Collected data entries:
^^^^^^^^
Lemma inv_add L s st' m k b bytes :
  inv L s → adds (sys_os s) st' m k b bytes →
  (∀ k', is_Some (os_blocks (sys_os s) !! k') → os_blocks st' !! k' = os_blocks (sys_os s) !! k') →
  (hb_kind b = Noop ∧ os_names st' = os_names (sys_os s) ∨
   hb_kind b = Unlink ∧ os_names (sys_os s) !! hb_name b = None ∧ os_names st' = <[hb_name b := k]> (os_names (sys_os s))) →
  inv L (Sys st' (sys_bufs s ++ [b])).
Proof.
  intros [] [] Hkeep Hnames. destruct ad_buffer0 as (Hsb & Hcb & Hpos).
  assert (∀ i b0 m0, open_at (Sys st' (sys_bufs s ++ [b])) i b0 m0 ↔
            open_at s i b0 m0 ∨ (i = List.length (sys_bufs s) ∧ b0 = b ∧ m0 = m)) as Ho by (intros; by apply open_at_snoc).
  assert (∀ i b0, ¬ open_at s i b0 m) as Hnew.
  { intros i b0 Hx. destruct (proj2 (iv_maps0 m)) as [k0 Hk0]; [left; by exists i, b0|].
    apply iv_next0 in Hk0. lia. }
  assert (¬ lf_maps L m ∧ ¬ lf_pins L m) as [Hnlm Hnlp].
  { split; [|by intros ?%iv_pin_next0; lia]. intros Hl. destruct (proj2 (iv_maps0 m)) as [k0 Hk0]; [by right|]. apply iv_next0 in Hk0. lia. }
  assert (hb_kind b = Unlink → ¬ lf_names L (hb_name b)) as Hnln.
  { intros Hkb Hl. destruct Hnames as [[? _]|(_ & Hnone & _)]; [congruence|].
    destruct (proj2 (iv_names0 (hb_name b))) as [? Hs]; [by right|]. congruence. }
  assert (∀ i b0 m0, open_at s i b0 m0 → (i < List.length (sys_bufs s))%nat) as Hlt.
  { intros i b0 m0 [Hi _]. by eapply lookup_lt_Some. }
  split; simpl.
  - intros m0. rewrite ad_maps0. destruct (decide (m0 = m)) as [->|Hne].
    + rewrite lookup_insert_eq. split; [|by eexists]. intros _. left. exists (List.length (sys_bufs s)), b. apply Ho. by right.
    + rewrite lookup_insert_ne, iv_maps0 by done. apply or_iff_compat_r.
      split; intros (i & b0 & Hx); exists i, b0; [apply Ho; by left|].
      apply Ho in Hx as [?|(_ & _ & ?)]; [done|by simplify_eq].
  - intros i j b0 b' m0 Hi Hj. apply Ho in Hi, Hj. destruct Hi as [Hi|(-> & -> & Em)], Hj as [Hj|(-> & -> & Em')]; try done.
    + by eapply iv_once0.
    + subst m0. by apply Hnew in Hi.
    + subst m0. by apply Hnew in Hj.
  - intros i b0 Hb0 Hc0. apply lookup_snoc_Some in Hb0 as [[_ Hb0]|[_ <-]].
    + destruct (iv_open0 i b0 Hb0 Hc0) as (Hn & m0 & k0 & bytes0 & Hs0 & Hm0 & Hk0 & Hl0 & Hnm0). split; [done|].
      exists m0, k0, bytes0. split; [done|]. split; [|split; [|split; [done|]]].
      * rewrite ad_maps0, lookup_insert_ne; [done|]. intros <-. by apply (Hnew i b0).
      * by rewrite Hkeep by by eexists.
      * intros Hkind. specialize (Hnm0 Hkind). destruct Hnames as [[_ ->]|(_ & Hnone & ->)]; [done|].
        rewrite lookup_insert_ne; [done|]. congruence.
    + split; [done|]. exists m, k, bytes. split; [done|]. rewrite ad_maps0, lookup_insert_eq.
      destruct ad_block0. do 3 (split; [done|]). intros Hkind. destruct Hnames as [[Hk _]|(_ & _ & ->)]; [congruence|].
      by rewrite lookup_insert_eq.
  - intros m0. rewrite ad_pinned0. destruct (hb_registered b) eqn:Hreg.
    + rewrite elem_of_union, elem_of_singleton, iv_pinned0. split.
      * intros [->|[(i & b0 & Hx & Hr)|Hl]]; [left; exists (List.length (sys_bufs s)), b; split; [apply Ho; by right|done]| |by right].
        left. exists i, b0. split; [apply Ho; by left|done].
      * intros [(i & b0 & Hx & Hr)|Hl]; [|by right; right]. apply Ho in Hx as [Hx|(-> & -> & ->)]; [right; left; by exists i, b0|by left].
    + rewrite union_empty_l_L, iv_pinned0. apply or_iff_compat_r. split; intros (i & b0 & Hx & Hr); exists i, b0; (split; [|done]); [apply Ho; by left|].
      apply Ho in Hx as [Hx|(-> & -> & ->)]; [done|congruence].
  - intros n. destruct Hnames as [[Hkind ->]|(Hkind & Hnone & ->)].
    + rewrite iv_names0. apply or_iff_compat_r.
      split; intros (i & b0 & m0 & Hx & Hk0 & Hn0); exists i, b0, m0; (split; [|done]); [apply Ho; by left|].
      apply Ho in Hx as [Hx|(-> & -> & ->)]; [done|congruence].
    + destruct (decide (n = hb_name b)) as [->|Hne].
      * rewrite lookup_insert_eq. split; [|by eexists]. intros _.
        left. exists (List.length (sys_bufs s)), b, m. split; [apply Ho; by right|done].
      * rewrite lookup_insert_ne, iv_names0 by done. apply or_iff_compat_r. split; intros (i & b0 & m0 & Hx & Hk0 & Hn0); exists i, b0, m0;
          (split; [|done]); [apply Ho; by left|]. apply Ho in Hx as [Hx|(-> & -> & ->)]; [done|congruence].
  - intros i j b0 b' m0 m' Hi Hj Hk0 Hk' Hn. apply Ho in Hi, Hj.
    assert (∀ i b0 m0, open_at s i b0 m0 → hb_kind b0 = Unlink → hb_name b0 = hb_name b → hb_kind b = Unlink → False) as Hno.
    { intros i0 b1 m1 Hx Hk1 Hn1 Hkb. destruct Hnames as [[? _]|(_ & Hnone & _)]; [congruence|].
      destruct (proj2 (iv_names0 (hb_name b))) as [? Hs]; [left; by exists i0, b1, m1|]. congruence. }
    destruct Hi as [Hi|(-> & -> & ->)], Hj as [Hj|(-> & -> & ->)]; try done.
    + by eapply iv_creators0.
    + by exfalso; eapply Hno.
    + by exfalso; eapply Hno.
  - intros i b0 m0 Hx. apply Ho in Hx as [Hx|(_ & -> & ->)]; [by eapply iv_left0|done].
  - intros m0 Hl. apply iv_pin_next0 in Hl. lia.
  - destruct iv_next0 as [Hm Hb], ad_fresh0 as (Hf1 & Hf2 & Hf3). split.
    + intros m0 k0. rewrite ad_maps0. destruct (decide (m0 = m)) as [->|?]; [by rewrite lookup_insert_eq; lia|].
      rewrite lookup_insert_ne by done. intros Hx%Hm. lia.
    + intros k0. destruct (decide (k0 = k)) as [->|?]; [done|]. rewrite ad_blocks0 by done. intros Hx%Hb. lia.
Qed.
^^^^^^^^
* _Instructions to follow_
Only the lines above starting at the line that holds "rewrite ad_maps0, lookup_insert_eq." and ending at the line that holds "- intros m0. rewrite ad_pinned0." are to be repeated, exactly and in full.

* _The completed task_
    + split; [done|]. exists m, k, bytes. split; [done|]. rewrite ad_maps0, lookup_insert_eq.
      destruct ad_block0. do 3 (split; [done|]). intros Hkind. destruct Hnames as [[Hk _]|(_ & _ & ->)]; [congruence|].
      by rewrite lookup_insert_eq.
  - intros m0. rewrite ad_pinned0. destruct (hb_registered b) eqn:Hreg.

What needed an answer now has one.